(** [convert_files]; [None] when it returns at once ([not uploaded_files])
    or when an exception leaves it. *)
Definition convert_files (env : Env) (fs0 : gmap positive TmpFile)
    (conversion_timestamp : Z) (uploaded_files : list UploadedFile)
    (output_format : string) : option Output :=
  match uploaded_files with
  | [] => None
  | _ :: _ =>
      let st := convert_loop env output_format uploaded_files (mkState fs0 [] 0 0) in
      let batch :=
        if (1 <? success_count st)%nat
        then match zip_members (conversion_results st) with
             | Some z => Some (Some z)
             | None => None
             end
        else Some None in
      match batch, show_results output_format conversion_timestamp 0 (conversion_results st) with
      | Some b, Some items => Some (mkOutput st b items)
      | _, _ => None
      end
  end.

End EnhancedDisplay.

(** ** Vocabulary of the statements about the loops *)

Module LoopSpec.

(** In src/docling_ui.py the conversion of [f] raises [e]: its format is
    supported and one of the library calls of the [try] body raises [e]. *)
Definition basic_raises (env : Env) (tbl : list (string * list string)) (fmt : string)
    (f : UploadedFile) (e : Exn) : Prop :=
  Basic.falsy_format (Basic.get_file_format tbl (name f)) = false /\
  Basic.attempt env fmt (Basic.tmp_file_of f) = Raise e.
(* ===== verification/GoChan.v ===== *)
(** Go channels.

    A buffered channel is its capacity, the values waiting in it (oldest
    first) and whether it has been closed.  The operations follow the language
    specification: a send on a closed channel panics, a send on a full channel
    blocks, a receive takes the oldest value, gives the zero value once the
    channel is closed and drained, and blocks otherwise; closing twice
    panics.  Blocking is a result of its own, so that callers can model a
    [select]. *)
From S2P Require Import Prelude.

Record chan (A : Type) := mkChan {
  chan_cap : nat;
  chan_items : list A;
  chan_closed : bool;
}.
Arguments mkChan {A} _ _ _.
Arguments chan_cap {A} _.
Arguments chan_items {A} _.
Arguments chan_closed {A} _.

Inductive send_res (A : Type) :=
  | SendOk (c : chan A)
  | SendBlocks
  | SendPanics.
Arguments SendOk {A} _.
Arguments SendBlocks {A}.
Arguments SendPanics {A}.

Inductive recv_res (A : Type) :=
  | RecvOk (x : A) (c : chan A)
  | RecvZero
  | RecvBlocks.
Arguments RecvOk {A} _ _.
Arguments RecvZero {A}.
Arguments RecvBlocks {A}.

Section ops.
Context {A : Type}.
Implicit Types (c : chan A) (x : A).

(** [make(chan A, n)] *)
Definition make_chan (n : nat) : chan A := mkChan n [] false.

(** [c <- x] *)
Definition chan_send c x : send_res A :=
  if chan_closed c then SendPanics
  else if Nat.ltb (length (chan_items c)) (chan_cap c)
       then SendOk (mkChan (chan_cap c) (chan_items c ++ [x]) false)
       else SendBlocks.

(** [<-c] *)
Definition chan_recv c : recv_res A :=
  match chan_items c with
  | x :: rest => RecvOk x (mkChan (chan_cap c) rest (chan_closed c))
  | [] => if chan_closed c then RecvZero else RecvBlocks
  end.

(** [close(c)]; [None] is the panic on a channel already closed. *)
Definition chan_close c : option (chan A) :=
  if chan_closed c then None
  else Some (mkChan (chan_cap c) (chan_items c) true).

(** The bound every channel keeps. *)
Definition chan_wf c : Prop := length (chan_items c) <= chan_cap c.

Lemma make_chan_wf n : chan_wf (make_chan n).
Proof. unfold chan_wf; simpl; lia. Qed.

Lemma chan_send_inv c x c' :
  chan_send c x = SendOk c' ->
  chan_closed c = false /\ chan_closed c' = false /\
  chan_items c' = chan_items c ++ [x] /\ chan_cap c' = chan_cap c.
Proof. unfold chan_send. crush_match. intros; simplify_eq/=. done. Qed.

Lemma chan_send_wf c x c' : chan_wf c -> chan_send c x = SendOk c' -> chan_wf c'.
Proof.
  unfold chan_send, chan_wf. repeat case_match; intros; simplify_eq/=.
  rewrite length_app. simpl.
  match goal with H : Nat.ltb _ _ = true |- _ => apply Nat.ltb_lt in H end. lia.
Qed.

Lemma chan_recv_ok_inv c x c' :
  chan_recv c = RecvOk x c' ->
  chan_items c = x :: chan_items c' /\ chan_closed c' = chan_closed c /\
  chan_cap c' = chan_cap c.
Proof. unfold chan_recv. crush_match. intros; simplify_eq/=. done. Qed.

Lemma chan_recv_zero_inv c :
  chan_recv c = RecvZero -> chan_items c = [] /\ chan_closed c = true.
Proof. unfold chan_recv. crush_match. Qed.

Lemma chan_close_inv c c' :
  chan_close c = Some c' ->
  chan_closed c = false /\ chan_closed c' = true /\
  chan_items c' = chan_items c /\ chan_cap c' = chan_cap c.
Proof. unfold chan_close. crush_match. intros; simplify_eq/=. done. Qed.

Lemma chan_close_open c : chan_closed c = false -> is_Some (chan_close c).
Proof. unfold chan_close. intros ->. eauto. Qed.
End ops.

#[export] Hint Resolve chan_send_wf make_chan_wf chan_close_open : wss.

## Exercise
Copy every record exactly, with nothing added or dropped.

## Solution for this problem
(** [convert_files]; [None] when it returns at once ([not uploaded_files])
    or when an exception leaves it. *)
Definition convert_files (env : Env) (fs0 : gmap positive TmpFile)
    (conversion_timestamp : Z) (uploaded_files : list UploadedFile)
    (output_format : string) : option Output :=
  match uploaded_files with
  | [] => None
  | _ :: _ =>
      let st := convert_loop env output_format uploaded_files (mkState fs0 [] 0 0) in
      let batch :=
        if (1 <? success_count st)%nat
        then match zip_members (conversion_results st) with
             | Some z => Some (Some z)
             | None => None
             end
        else Some None in
      match batch, show_results output_format conversion_timestamp 0 (conversion_results st) with
      | Some b, Some items => Some (mkOutput st b items)
      | _, _ => None
      end
  end.

End EnhancedDisplay.

(** ** Vocabulary of the statements about the loops *)

Module LoopSpec.

(** In src/docling_ui.py the conversion of [f] raises [e]: its format is
    supported and one of the library calls of the [try] body raises [e]. *)
Definition basic_raises (env : Env) (tbl : list (string * list string)) (fmt : string)
    (f : UploadedFile) (e : Exn) : Prop :=
  Basic.falsy_format (Basic.get_file_format tbl (name f)) = false /\
  Basic.attempt env fmt (Basic.tmp_file_of f) = Raise e.
(* ===== verification/GoChan.v ===== *)
(** Go channels.

    A buffered channel is its capacity, the values waiting in it (oldest
    first) and whether it has been closed.  The operations follow the language
    specification: a send on a closed channel panics, a send on a full channel
    blocks, a receive takes the oldest value, gives the zero value once the
    channel is closed and drained, and blocks otherwise; closing twice
    panics.  Blocking is a result of its own, so that callers can model a
    [select]. *)
From S2P Require Import Prelude.

Record chan (A : Type) := mkChan {
  chan_cap : nat;
  chan_items : list A;
  chan_closed : bool;
}.
Arguments mkChan {A} _ _ _.
Arguments chan_cap {A} _.
Arguments chan_items {A} _.
Arguments chan_closed {A} _.

Inductive send_res (A : Type) :=
  | SendOk (c : chan A)
  | SendBlocks
  | SendPanics.
Arguments SendOk {A} _.
Arguments SendBlocks {A}.
Arguments SendPanics {A}.

Inductive recv_res (A : Type) :=
  | RecvOk (x : A) (c : chan A)
  | RecvZero
  | RecvBlocks.
Arguments RecvOk {A} _ _.
Arguments RecvZero {A}.
Arguments RecvBlocks {A}.

Section ops.
Context {A : Type}.
Implicit Types (c : chan A) (x : A).

(** [make(chan A, n)] *)
Definition make_chan (n : nat) : chan A := mkChan n [] false.

(** [c <- x] *)
Definition chan_send c x : send_res A :=
  if chan_closed c then SendPanics
  else if Nat.ltb (length (chan_items c)) (chan_cap c)
       then SendOk (mkChan (chan_cap c) (chan_items c ++ [x]) false)
       else SendBlocks.

(** [<-c] *)
Definition chan_recv c : recv_res A :=
  match chan_items c with
  | x :: rest => RecvOk x (mkChan (chan_cap c) rest (chan_closed c))
  | [] => if chan_closed c then RecvZero else RecvBlocks
  end.

(** [close(c)]; [None] is the panic on a channel already closed. *)
Definition chan_close c : option (chan A) :=
  if chan_closed c then None
  else Some (mkChan (chan_cap c) (chan_items c) true).

(** The bound every channel keeps. *)
Definition chan_wf c : Prop := length (chan_items c) <= chan_cap c.

Lemma make_chan_wf n : chan_wf (make_chan n).
Proof. unfold chan_wf; simpl; lia. Qed.

Lemma chan_send_inv c x c' :
  chan_send c x = SendOk c' ->
  chan_closed c = false /\ chan_closed c' = false /\
  chan_items c' = chan_items c ++ [x] /\ chan_cap c' = chan_cap c.
Proof. unfold chan_send. crush_match. intros; simplify_eq/=. done. Qed.

Lemma chan_send_wf c x c' : chan_wf c -> chan_send c x = SendOk c' -> chan_wf c'.
Proof.
  unfold chan_send, chan_wf. repeat case_match; intros; simplify_eq/=.
  rewrite length_app. simpl.
  match goal with H : Nat.ltb _ _ = true |- _ => apply Nat.ltb_lt in H end. lia.
Qed.

Lemma chan_recv_ok_inv c x c' :
  chan_recv c = RecvOk x c' ->
  chan_items c = x :: chan_items c' /\ chan_closed c' = chan_closed c /\
  chan_cap c' = chan_cap c.
Proof. unfold chan_recv. crush_match. intros; simplify_eq/=. done. Qed.

Lemma chan_recv_zero_inv c :
  chan_recv c = RecvZero -> chan_items c = [] /\ chan_closed c = true.
Proof. unfold chan_recv. crush_match. Qed.

Lemma chan_close_inv c c' :
  chan_close c = Some c' ->
  chan_closed c = false /\ chan_closed c' = true /\
  chan_items c' = chan_items c /\ chan_cap c' = chan_cap c.
Proof. unfold chan_close. crush_match. intros; simplify_eq/=. done. Qed.

Lemma chan_close_open c : chan_closed c = false -> is_Some (chan_close c).
Proof. unfold chan_close. intros ->. eauto. Qed.
End ops.

#[export] Hint Resolve chan_send_wf make_chan_wf chan_close_open : wss.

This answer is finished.